━━ Exercise input

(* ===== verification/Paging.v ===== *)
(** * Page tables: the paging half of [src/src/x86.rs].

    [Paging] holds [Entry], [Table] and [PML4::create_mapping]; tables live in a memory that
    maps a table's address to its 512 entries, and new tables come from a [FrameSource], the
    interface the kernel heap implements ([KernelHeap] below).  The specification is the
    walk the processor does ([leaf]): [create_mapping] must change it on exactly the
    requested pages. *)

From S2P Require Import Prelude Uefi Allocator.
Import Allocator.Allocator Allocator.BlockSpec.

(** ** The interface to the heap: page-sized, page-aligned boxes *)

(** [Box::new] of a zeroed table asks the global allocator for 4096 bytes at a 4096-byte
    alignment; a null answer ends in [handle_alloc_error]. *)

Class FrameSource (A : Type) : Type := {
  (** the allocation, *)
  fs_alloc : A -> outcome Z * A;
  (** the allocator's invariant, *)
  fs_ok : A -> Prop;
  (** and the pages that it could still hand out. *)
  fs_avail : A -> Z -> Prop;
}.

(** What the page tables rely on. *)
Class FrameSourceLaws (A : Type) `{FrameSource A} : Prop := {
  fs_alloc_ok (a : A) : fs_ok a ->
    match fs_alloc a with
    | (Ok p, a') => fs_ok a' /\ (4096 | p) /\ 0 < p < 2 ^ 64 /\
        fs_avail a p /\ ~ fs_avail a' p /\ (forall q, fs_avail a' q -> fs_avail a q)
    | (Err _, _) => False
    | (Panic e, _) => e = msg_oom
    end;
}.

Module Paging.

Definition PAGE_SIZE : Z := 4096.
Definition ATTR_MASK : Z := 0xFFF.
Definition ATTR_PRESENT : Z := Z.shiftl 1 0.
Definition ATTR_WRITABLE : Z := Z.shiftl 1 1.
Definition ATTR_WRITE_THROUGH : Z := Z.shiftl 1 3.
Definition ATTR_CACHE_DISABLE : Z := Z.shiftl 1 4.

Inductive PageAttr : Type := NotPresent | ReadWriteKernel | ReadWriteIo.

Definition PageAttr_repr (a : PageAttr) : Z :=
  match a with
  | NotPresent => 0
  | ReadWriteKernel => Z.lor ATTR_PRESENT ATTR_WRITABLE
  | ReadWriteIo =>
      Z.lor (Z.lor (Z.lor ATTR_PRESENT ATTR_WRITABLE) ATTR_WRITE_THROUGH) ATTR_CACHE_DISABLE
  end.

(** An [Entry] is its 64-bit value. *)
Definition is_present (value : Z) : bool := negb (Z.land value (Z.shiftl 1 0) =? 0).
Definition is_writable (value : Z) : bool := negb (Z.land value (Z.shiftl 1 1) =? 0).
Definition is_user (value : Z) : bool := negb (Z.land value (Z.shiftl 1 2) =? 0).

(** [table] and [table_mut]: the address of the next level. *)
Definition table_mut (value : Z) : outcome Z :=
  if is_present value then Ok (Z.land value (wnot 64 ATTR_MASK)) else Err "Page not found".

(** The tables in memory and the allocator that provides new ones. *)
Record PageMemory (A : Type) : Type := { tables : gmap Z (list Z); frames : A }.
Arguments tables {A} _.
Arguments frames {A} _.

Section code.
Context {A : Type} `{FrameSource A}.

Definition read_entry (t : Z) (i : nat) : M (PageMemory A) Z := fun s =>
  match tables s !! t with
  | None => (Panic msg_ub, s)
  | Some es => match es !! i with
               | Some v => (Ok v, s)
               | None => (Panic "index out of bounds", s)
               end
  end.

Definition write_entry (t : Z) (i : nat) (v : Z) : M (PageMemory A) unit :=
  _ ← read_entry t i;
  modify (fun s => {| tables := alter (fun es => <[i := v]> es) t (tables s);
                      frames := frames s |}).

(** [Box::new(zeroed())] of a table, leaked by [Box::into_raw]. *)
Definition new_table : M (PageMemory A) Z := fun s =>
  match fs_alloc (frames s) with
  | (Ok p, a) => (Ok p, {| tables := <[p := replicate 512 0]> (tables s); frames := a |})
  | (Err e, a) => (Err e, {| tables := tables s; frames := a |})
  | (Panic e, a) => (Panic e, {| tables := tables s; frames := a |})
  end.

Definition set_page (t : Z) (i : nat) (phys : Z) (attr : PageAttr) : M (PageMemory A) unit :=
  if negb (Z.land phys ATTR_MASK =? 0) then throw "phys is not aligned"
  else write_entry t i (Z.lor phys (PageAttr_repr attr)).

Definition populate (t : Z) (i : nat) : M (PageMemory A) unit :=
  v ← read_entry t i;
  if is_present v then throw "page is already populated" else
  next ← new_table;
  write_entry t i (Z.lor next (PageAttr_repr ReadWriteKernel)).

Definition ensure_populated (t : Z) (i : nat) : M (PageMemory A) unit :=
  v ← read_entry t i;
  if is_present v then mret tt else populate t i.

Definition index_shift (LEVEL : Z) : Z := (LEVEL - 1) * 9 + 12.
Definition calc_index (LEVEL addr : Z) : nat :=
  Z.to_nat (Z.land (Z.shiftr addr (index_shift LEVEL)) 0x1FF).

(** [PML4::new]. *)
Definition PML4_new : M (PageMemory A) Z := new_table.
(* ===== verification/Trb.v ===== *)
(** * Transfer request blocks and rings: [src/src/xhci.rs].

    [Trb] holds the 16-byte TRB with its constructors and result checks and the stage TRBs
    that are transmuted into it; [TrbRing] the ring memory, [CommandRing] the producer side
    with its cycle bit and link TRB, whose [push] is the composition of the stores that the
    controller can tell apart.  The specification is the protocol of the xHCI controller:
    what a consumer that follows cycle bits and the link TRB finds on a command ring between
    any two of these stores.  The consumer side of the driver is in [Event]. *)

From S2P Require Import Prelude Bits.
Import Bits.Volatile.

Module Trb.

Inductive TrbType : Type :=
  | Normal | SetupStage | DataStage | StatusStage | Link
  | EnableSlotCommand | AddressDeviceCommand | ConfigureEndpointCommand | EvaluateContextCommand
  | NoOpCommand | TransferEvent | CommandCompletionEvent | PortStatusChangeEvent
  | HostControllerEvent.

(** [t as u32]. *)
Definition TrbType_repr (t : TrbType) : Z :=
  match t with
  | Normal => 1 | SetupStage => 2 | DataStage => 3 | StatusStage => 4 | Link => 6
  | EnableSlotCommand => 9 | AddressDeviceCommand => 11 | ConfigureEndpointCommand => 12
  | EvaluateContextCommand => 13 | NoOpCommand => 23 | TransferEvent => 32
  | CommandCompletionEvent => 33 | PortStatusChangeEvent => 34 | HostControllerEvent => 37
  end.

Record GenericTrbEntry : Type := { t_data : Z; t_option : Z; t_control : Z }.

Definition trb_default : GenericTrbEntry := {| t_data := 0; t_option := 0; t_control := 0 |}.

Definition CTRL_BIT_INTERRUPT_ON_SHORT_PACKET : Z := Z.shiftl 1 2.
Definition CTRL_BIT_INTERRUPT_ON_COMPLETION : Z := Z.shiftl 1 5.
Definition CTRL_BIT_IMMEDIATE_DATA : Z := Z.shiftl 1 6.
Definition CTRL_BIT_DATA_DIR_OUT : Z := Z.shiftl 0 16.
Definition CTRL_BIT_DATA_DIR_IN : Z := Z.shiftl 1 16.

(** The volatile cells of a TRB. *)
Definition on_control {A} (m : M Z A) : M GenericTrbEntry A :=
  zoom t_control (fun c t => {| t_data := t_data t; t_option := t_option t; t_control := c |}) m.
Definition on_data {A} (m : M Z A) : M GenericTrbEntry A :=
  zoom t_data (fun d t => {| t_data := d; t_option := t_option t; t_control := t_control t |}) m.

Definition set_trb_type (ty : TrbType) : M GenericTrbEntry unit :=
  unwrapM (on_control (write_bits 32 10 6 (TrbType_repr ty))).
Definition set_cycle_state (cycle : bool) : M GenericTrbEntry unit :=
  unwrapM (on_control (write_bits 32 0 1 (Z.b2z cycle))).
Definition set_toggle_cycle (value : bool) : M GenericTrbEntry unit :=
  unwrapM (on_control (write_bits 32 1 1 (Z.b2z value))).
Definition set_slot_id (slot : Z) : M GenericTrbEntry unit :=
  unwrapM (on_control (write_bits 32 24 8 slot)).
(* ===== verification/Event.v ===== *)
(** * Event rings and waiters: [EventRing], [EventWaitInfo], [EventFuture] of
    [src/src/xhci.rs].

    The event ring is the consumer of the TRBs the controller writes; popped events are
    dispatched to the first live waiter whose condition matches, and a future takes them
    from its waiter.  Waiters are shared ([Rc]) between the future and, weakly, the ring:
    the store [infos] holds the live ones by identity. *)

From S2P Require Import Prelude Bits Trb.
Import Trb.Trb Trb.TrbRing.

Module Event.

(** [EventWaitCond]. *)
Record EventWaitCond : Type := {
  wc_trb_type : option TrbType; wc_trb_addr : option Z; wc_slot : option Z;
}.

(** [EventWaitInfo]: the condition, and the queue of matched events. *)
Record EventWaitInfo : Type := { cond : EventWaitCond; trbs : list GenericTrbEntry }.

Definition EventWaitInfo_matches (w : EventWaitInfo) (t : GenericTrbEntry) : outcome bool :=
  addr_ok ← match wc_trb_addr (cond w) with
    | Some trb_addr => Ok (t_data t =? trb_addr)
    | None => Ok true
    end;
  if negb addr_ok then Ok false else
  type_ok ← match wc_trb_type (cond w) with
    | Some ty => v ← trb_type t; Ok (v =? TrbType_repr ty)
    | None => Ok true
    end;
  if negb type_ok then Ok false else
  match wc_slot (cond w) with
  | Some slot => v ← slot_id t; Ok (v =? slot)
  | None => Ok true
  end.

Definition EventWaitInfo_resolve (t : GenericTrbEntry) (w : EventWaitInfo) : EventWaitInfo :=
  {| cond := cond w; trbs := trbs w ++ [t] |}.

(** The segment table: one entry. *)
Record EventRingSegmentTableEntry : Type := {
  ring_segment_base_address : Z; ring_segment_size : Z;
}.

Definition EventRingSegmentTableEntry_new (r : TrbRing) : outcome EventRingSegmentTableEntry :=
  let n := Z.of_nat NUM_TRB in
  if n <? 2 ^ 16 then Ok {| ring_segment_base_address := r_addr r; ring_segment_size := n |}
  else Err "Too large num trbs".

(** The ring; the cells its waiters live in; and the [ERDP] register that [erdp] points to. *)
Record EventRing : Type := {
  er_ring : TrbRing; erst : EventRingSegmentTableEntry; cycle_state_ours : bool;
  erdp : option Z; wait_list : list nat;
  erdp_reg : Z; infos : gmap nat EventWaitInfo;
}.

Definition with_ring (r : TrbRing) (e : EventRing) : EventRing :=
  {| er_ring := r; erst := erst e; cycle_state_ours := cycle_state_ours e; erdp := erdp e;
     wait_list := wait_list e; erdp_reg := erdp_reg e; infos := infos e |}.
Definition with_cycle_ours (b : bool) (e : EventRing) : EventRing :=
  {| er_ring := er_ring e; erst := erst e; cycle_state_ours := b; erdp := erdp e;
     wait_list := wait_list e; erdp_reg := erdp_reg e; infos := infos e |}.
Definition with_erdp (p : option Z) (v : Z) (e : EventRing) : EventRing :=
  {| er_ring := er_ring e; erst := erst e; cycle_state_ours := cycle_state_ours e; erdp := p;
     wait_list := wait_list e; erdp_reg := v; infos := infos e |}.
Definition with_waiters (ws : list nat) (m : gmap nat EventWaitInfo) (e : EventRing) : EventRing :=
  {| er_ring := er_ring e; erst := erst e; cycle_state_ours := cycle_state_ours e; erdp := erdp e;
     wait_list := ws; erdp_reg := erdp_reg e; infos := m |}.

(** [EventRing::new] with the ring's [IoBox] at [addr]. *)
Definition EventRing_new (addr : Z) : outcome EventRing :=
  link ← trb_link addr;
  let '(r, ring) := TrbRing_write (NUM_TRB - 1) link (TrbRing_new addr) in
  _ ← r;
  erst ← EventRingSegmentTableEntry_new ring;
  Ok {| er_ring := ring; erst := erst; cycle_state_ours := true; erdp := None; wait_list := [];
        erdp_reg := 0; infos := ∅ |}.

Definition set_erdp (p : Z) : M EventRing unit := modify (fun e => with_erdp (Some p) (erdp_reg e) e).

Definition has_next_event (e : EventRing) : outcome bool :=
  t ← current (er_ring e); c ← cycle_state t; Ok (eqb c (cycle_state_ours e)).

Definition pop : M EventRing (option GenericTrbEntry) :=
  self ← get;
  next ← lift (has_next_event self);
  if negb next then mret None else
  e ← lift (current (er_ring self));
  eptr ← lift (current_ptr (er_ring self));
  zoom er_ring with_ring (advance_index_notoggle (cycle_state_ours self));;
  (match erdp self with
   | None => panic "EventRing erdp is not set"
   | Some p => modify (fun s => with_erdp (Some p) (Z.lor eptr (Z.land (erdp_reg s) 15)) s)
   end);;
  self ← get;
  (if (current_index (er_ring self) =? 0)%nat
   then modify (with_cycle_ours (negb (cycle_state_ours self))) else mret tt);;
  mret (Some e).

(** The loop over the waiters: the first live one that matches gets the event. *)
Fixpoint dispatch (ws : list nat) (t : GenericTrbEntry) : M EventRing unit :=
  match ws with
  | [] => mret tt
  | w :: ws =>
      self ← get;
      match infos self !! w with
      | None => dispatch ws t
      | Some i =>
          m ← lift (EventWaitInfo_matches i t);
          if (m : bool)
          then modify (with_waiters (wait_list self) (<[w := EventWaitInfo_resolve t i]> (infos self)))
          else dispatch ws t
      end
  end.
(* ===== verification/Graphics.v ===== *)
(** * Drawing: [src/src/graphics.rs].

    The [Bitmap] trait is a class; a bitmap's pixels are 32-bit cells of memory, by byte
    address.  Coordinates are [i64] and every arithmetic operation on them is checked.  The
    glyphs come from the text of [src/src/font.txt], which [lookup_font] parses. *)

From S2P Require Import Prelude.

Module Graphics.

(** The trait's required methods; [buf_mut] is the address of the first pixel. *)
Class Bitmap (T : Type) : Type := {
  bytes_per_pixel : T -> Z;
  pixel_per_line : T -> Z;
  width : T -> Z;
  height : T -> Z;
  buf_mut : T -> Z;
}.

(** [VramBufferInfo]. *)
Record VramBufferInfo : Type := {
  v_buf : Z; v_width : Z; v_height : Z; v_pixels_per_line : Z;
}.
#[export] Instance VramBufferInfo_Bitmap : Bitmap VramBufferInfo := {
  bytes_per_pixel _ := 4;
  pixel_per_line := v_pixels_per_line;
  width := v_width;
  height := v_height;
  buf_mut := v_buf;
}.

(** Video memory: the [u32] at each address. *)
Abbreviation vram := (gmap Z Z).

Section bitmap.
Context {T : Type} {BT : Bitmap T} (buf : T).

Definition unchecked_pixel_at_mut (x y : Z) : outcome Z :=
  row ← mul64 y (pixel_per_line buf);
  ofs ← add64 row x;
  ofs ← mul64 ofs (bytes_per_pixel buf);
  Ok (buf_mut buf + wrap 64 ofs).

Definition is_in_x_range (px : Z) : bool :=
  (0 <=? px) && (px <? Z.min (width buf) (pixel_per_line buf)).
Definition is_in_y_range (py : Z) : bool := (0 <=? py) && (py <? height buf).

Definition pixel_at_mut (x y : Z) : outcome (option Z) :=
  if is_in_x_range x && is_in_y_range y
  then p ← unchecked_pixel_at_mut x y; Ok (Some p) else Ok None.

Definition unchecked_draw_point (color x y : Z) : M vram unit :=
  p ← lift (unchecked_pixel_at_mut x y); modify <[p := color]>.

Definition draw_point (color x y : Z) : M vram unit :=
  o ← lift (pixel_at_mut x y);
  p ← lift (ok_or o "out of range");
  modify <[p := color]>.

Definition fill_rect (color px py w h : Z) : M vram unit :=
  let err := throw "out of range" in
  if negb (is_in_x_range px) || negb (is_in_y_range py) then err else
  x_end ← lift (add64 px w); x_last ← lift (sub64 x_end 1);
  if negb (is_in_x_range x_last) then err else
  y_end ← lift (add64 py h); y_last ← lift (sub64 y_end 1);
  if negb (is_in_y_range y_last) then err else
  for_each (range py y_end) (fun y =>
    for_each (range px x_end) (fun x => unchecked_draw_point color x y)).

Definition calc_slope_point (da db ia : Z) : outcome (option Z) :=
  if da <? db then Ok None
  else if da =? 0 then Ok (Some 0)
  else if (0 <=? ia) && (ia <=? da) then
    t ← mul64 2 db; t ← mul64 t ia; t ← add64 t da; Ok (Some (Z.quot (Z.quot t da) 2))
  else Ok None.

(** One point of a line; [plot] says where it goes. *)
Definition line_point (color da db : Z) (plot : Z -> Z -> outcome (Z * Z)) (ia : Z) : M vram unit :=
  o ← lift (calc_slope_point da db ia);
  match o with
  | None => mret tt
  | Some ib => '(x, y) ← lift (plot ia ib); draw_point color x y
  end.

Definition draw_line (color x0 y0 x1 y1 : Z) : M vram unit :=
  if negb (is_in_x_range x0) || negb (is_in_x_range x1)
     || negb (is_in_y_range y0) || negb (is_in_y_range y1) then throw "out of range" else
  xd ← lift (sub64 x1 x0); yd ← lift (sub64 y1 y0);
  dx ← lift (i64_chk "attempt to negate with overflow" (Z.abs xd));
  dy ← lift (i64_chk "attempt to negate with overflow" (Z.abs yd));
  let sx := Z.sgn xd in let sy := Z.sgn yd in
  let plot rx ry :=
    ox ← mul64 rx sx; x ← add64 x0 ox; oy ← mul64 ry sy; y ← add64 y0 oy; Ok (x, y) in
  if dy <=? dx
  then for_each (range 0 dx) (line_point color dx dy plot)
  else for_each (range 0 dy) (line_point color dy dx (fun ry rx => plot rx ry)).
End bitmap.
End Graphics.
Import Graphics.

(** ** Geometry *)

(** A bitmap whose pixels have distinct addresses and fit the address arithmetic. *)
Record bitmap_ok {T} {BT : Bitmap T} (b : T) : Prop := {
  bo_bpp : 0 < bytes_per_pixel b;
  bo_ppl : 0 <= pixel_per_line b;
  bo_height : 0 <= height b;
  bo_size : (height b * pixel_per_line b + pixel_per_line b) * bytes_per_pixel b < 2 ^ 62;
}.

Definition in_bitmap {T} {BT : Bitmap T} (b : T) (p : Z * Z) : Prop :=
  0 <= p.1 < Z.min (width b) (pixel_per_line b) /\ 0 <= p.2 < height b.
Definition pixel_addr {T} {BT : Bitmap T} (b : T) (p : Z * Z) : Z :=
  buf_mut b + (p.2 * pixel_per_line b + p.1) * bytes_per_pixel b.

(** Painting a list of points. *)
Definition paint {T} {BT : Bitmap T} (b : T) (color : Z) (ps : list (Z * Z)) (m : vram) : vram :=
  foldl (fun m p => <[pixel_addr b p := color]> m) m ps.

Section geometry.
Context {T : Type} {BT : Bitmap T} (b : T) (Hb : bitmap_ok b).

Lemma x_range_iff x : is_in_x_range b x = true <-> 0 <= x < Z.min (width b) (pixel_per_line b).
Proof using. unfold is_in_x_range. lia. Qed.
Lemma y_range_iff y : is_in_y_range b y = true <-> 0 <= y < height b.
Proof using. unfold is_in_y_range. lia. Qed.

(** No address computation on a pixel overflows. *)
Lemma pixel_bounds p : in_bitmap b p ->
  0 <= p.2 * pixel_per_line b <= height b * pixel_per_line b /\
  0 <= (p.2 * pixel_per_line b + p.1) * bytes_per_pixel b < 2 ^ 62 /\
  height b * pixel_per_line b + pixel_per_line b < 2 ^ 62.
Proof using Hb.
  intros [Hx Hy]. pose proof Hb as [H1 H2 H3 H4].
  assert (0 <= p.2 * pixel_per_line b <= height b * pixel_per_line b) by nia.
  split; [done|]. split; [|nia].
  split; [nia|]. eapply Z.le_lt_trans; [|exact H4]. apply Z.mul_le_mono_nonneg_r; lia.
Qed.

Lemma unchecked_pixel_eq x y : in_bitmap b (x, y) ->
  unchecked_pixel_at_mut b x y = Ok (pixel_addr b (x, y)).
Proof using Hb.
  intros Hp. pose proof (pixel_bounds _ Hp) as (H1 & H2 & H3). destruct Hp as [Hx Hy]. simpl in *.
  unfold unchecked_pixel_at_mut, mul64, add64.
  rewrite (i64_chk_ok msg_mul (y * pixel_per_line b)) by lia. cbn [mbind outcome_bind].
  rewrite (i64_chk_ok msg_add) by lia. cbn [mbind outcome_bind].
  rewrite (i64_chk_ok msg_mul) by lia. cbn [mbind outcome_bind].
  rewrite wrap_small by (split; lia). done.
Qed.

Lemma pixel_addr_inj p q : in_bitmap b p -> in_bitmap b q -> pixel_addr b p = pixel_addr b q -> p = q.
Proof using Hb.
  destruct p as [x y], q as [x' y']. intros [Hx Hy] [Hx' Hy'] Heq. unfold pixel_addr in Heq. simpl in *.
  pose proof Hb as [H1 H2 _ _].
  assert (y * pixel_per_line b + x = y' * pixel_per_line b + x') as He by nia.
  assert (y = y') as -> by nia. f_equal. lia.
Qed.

━━━━

## [Try it]
Return every line above that contains the word "negate".

## [Output of the task]
  dx ← lift (i64_chk "attempt to negate with overflow" (Z.abs xd));
  dy ← lift (i64_chk "attempt to negate with overflow" (Z.abs yd));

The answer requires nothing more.